— Не судить. Он разъяснял, а это другое дело. Он сказал, что основной тезис передовой фальшив. Утверждать, что рабочих банановых плантаций, объявивших забастовку, надо рассматривать как предателей, поскольку мы-де находимся в состоянии войны и нужно вести особое наблюдение над тихоокеанским районом и над Карибским морем, а также сигнализировать союзникам, — это же выходит за всякие рамки.
Автор передовицы зашел слишком далеко! Что касается немецкой подводной лодки, она же — японская подлодка, то меняется лишь подпись под клише. Когда «Тропикаль платанере» угрожает опасность, например рабочие выдвигают ей какие-нибудь свои требования, так администрация сразу же вспоминает про Панамский канал и вытаскивается их архива очередная подлодка…

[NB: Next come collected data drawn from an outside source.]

Lemma routed_view_is_the_scan_witness :
  let index_for (_ : list string) ext := index_new ext Qx.store in
  cell_factory Qx.of_parents Qx.store index_for = filtered Qx.of_parents Qx.store ∧
  cell_factory Qx.of_parents Qx.store index_for = ({["b" := Qx.child "b" "p2" "s1" 2]} : gmap string (Item Qx.Child)).
Proof.
  cbv zeta. split; [|vm_compute; reflexivity]. apply (routed_view_is_the_scan Qx.of_parents Qx.store).
  - intros k x Hx. assert (map_Forall (λ k x, item_id x = k) Qx.store) as Hm; [|by apply Hm].
    apply (bool_decide_eq_true_1 _). vm_compute. reflexivity.
  - intros _ ext. destruct (index_new_ok ext Qx.store) as (? & ? & ? & _). done.
  - intros route Er. assert (rt_keys route = [["p1"]; ["p2"]]) as ->.
    { apply (f_equal (λ o, match o with Some (RouteBelongsTo r) => rt_keys r | _ => [] end)) in Er.
      etrans; [symmetry; exact Er|]. vm_compute. reflexivity. }
    apply (bool_decide_eq_true_1 _). vm_compute. reflexivity.
Defined.

(** Two filters routed through buckets, a scan and an id route, rows changing in between, and
    a callback of the first bucket arriving after it was dropped. *)
Definition qx_events : list (LiveEvent Qx.Child (XQuery (P:=Qx.Child))) :=
  [StoreChanged Qx.change; FilterChanged Qx.of_rank; LateCallback 0 BucketScope Qx.change;
   StoreChanged (Remove "c" (Qx.child "c" "p3" "s2" 3)); FilterChanged Qx.of_ids].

— Вот я и спрашиваю… — медленно проговорил Чолула, как бы выверяя правильность своих слов по ватерпасу зрачка, двигавшегося то вверх, то вниз, тогда как другой глаз был по-прежнему устремлен вперед. — Я и спрашиваю: не «Платанере» ли принадлежит подлодка, которая подымает свой перископ близ берегов Центральной Америки, когда это выгодно «Платанере»?

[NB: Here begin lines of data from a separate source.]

(* ===== verification/RelatedProof.v ===== *)
(** * A related-entity watch counts its references

    What one diff of the edges does to the state of a watch: the reference counts are those
    of the edges, and the lists of retired and added targets account for every change of the
    target table. *)

From stdpp Require Import base strings numbers option countable gmap sets list.
From S2P Require Import Prelude Order GraphTypes EdgeIds GraphIndex GraphQuery GraphWatch WatchProof RelatedWatch.

Section related.
Context {P : Type} `{!CellMap (Item P)}.
Context (related_id : Item P → option string).
Implicit Types (st : RelatedEntityWatchState) (acc : Touched) (m : gmap string (Item P)) (d : MapDiff (Item P))
  (et : gmap string string) (s : RelatedTargetSubscription).

(** ** Counting *)

Definition counted et (t : string) : Z := Z.of_nat (size (filter (λ kv : string * string, kv.2 = t) et)).

Lemma counted_empty t : counted ∅ t = 0%Z.
Proof. unfold counted. by rewrite map_filter_empty, map_size_empty. Qed.

Lemma counted_insert et e t t' :
  et !! e = None → counted (<[e := t]> et) t' = (counted et t' + if bool_decide (t = t') then 1 else 0)%Z.
Proof.
  intros E. unfold counted. case_bool_decide as Ht.
  - rewrite map_filter_insert_True by done. rewrite map_size_insert_None; [lia|].
    apply map_lookup_filter_None. by left.
  - rewrite map_filter_insert_not' by (simpl; congruence). lia.
Qed.

Lemma counted_delete et e t t' :
  et !! e = Some t → counted (delete e et) t' = (counted et t' - if bool_decide (t = t') then 1 else 0)%Z.
Proof.
  intros E. pose proof (counted_insert (delete e et) e t t' (lookup_delete_eq _ _)) as Hc.
  rewrite insert_delete_id in Hc by done. lia.
Qed.

Lemma counted_nonneg et t : (0 ≤ counted et t)%Z.
Proof. unfold counted. lia. Qed.

Lemma counted_le et t : (counted et t ≤ Z.of_nat (size et))%Z.
Proof. unfold counted. apply inj_le, map_subseteq_size, map_filter_subseteq. Qed.

Lemma counted_pos et e t : et !! e = Some t → (0 < counted et t)%Z.
Proof.
  intros E. pose proof (counted_delete et e t t E) as Hc. rewrite bool_decide_true in Hc by done.
  pose proof (counted_nonneg (delete e et) t). lia.
Qed.

Lemma counted_zero et t : counted et t = 0%Z → ∀ e, et !! e ≠ Some t.
Proof. intros Hc e E. pose proof (counted_pos _ _ _ E). lia. Qed.

Lemma counted_some et t : (0 < counted et t)%Z → ∃ e, et !! e = Some t.
Proof.
  unfold counted. intros Hc. destruct (map_choose (filter (λ kv : string * string, kv.2 = t) et)) as (e & t' & He).
  - intros E. rewrite E, map_size_empty in Hc. lia.
  - apply map_lookup_filter_Some in He as [He <-]. by exists e.
Qed.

— Меня бы это не удивило, они способны на все…
— Кто даст сигарету? У меня кончились… — вмешался начальник цеха, прервав Пелудо.
— У Чолулы, должно быть, есть. Я курю трубку.
— Беседа, конечно, очень интересная, но мне еще надо работать, — сказал начальник цеха, поднося к губам сигарету, полученную от Чолулы. — Спасибо, спички есть. — Он зажег сигарету, выпустил клуб дыма и, собираясь уйти, добавил несколько более строгим тоном: — И все-таки я советую вам держать ухо востро, все время у нас что-нибудь проскакивает. В один прекрасный день завопят рекламодатели…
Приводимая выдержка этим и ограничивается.